- Create a github account
- Send me an email with your github username so I can add you to our organisation discslab-dl-bench.
- Generate a new SSH keypair by following the ‘Generating a new SSH key’ instructions. Don’t do the ‘Adding your SSH key to the ssh-agent’ part. https://docs.github.com/en/authentication/connecting-to-github-with-ssh/generating-a-new-ssh-key-and-adding-it-to-the-ssh-agent
- Add your SSH public key to your github account by following these steps: https://docs.github.com/en/authentication/connecting-to-github-with-ssh/adding-a-new-ssh-key-to-your-github-account
- Run
git config --global user.name "<your-github-username>"
andgit config --global user.email "<your-github-email>"
Note: you should do the same on the other DISCS server, it might be useful to work on other stuff needing CPU power but not the GPUs like visualizing traces.
These steps will associate your user on the server to your github account, and grant you permissions to the organisation’s repositories.
You will have the right to create branches and push those to the repository. However, the main branch is protected and you will have to open a pull-request to merge your code to it.

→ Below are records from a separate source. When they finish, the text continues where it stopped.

(** One call of [animate] at clock reading [now]: the text written to
    [element.textContent], and [true] when it calls
    [requestAnimationFrame(animate)] again ([progress < 1]). *)
Definition frame (a : anim) (now : Z) : string * bool :=
  let p := progress (now - an_start a) (an_duration a) in
  (format_number (an_suffix a) (current (an_target a) p), negb (Qle_bool 1 p)).

(** The frame callbacks run at the successive clock readings [nows]: the
    texts written, and whether a frame is still requested at the end. *)
Fixpoint run_frames (a : anim) (nows : list Z) : list string * bool :=
  match nows with
  | [] => ([], true)
  | t :: ts =>
      let '(txt, more) := frame a t in
      if more then let '(txts, pending) := run_frames a ts in (txt :: txts, pending)
      else ([txt], false)
  end.

(** ** The dispatch tables *)

(** The [switch (targetId)] of [onIntersection]: the arguments it passes
    to [countUp], or [None] for the [default] branch. *)
Definition h2_dispatch (targetId : string) : option (Z * positive * string) :=
  if String.eqb targetId "engine-sale" then Some (40000%Z, 2500%positive, "k")
  else if String.eqb targetId "satisfied-customers" then Some (50000%Z, 2500%positive, "+")
  else if String.eqb targetId "million-parts" then Some (40%Z, 2500%positive, "over")
  else if String.eqb targetId "inventory-yards" then Some (2000%Z, 2500%positive, "+")
  else None.

(** [counterConfigs] of [triggerCountersImmediately], in the order
    [Object.keys] lists it (insertion order); the duration is the
    literal 2500 of its [countUp] call. *)
Record config := mkConfig { cfg_target : Z; cfg_suffix : string }.

Definition counter_configs : list (string * config) :=
  [("engine-sale-div", mkConfig 40000 "k");
   ("satisfied-customers-div", mkConfig 50000 "+");
   ("million-parts-div", mkConfig 40 "over");
   ("inventory-yards-div", mkConfig 2000 "+")].

Definition config_duration : positive := 2500.

(** [counterDivs] of [initializeCounters] (lines 117-122). *)
Definition counter_divs : list string :=
  ["engine-sale-div"; "satisfied-customers-div"; "million-parts-div"; "inventory-yards-div"].

(** The value [current] that [animate] computes at clock reading [now]. *)
Definition frame_value (a : anim) (now : Z) : Q :=
  current (an_target a) (progress (now - an_start a) (an_duration a)).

The easiest way for us to work on the code together will be for each of us to have our own clones of the repos. Let us each create a directory in /dl-bench for this purpose, where we won’t be limited by the mcgill home directory maximum size (2-3GB).
- Go to
/dl-bench
and create a directory with your username
In this directory, you can clone the repositories, including the various workloads you may want to run, the traces and dlio. Get them from our organisation repository https://github.com/discslab-dl-bench
The data for most the workloads is very large however and so we will share copies of them. You can find on sdb1
mounted on /raid
. The data for the various workloads is in /raid/data
.
Since we only have one server with GPUs and tracing is sensitive to all activity on the server, we will use a calendar to schedule work.
Before running any trace or intensive job, please check the calendar to see if anyone has reserved the server for their work.
A good command to see what is going on is htop
. For a better view than the default, I like to go in Setup (F2) and in Display options, check 'Tree view', 'Hide kernel threads', 'Hide userland process threads', 'Display threads in a differnet color', 'Show program path' and 'Highlight large numbers in memory counters'.
That way you will see in the CPU and memory meters at the top if intensive jobs are running. And you can scroll down the list to see what is going on exactly.
To check the current machine GPU usage you can use nvidia-smi
. I like the nvidia-smi pmon -d <delay>
command to show a rolling update every <delay>
seconds, which I use for the traces.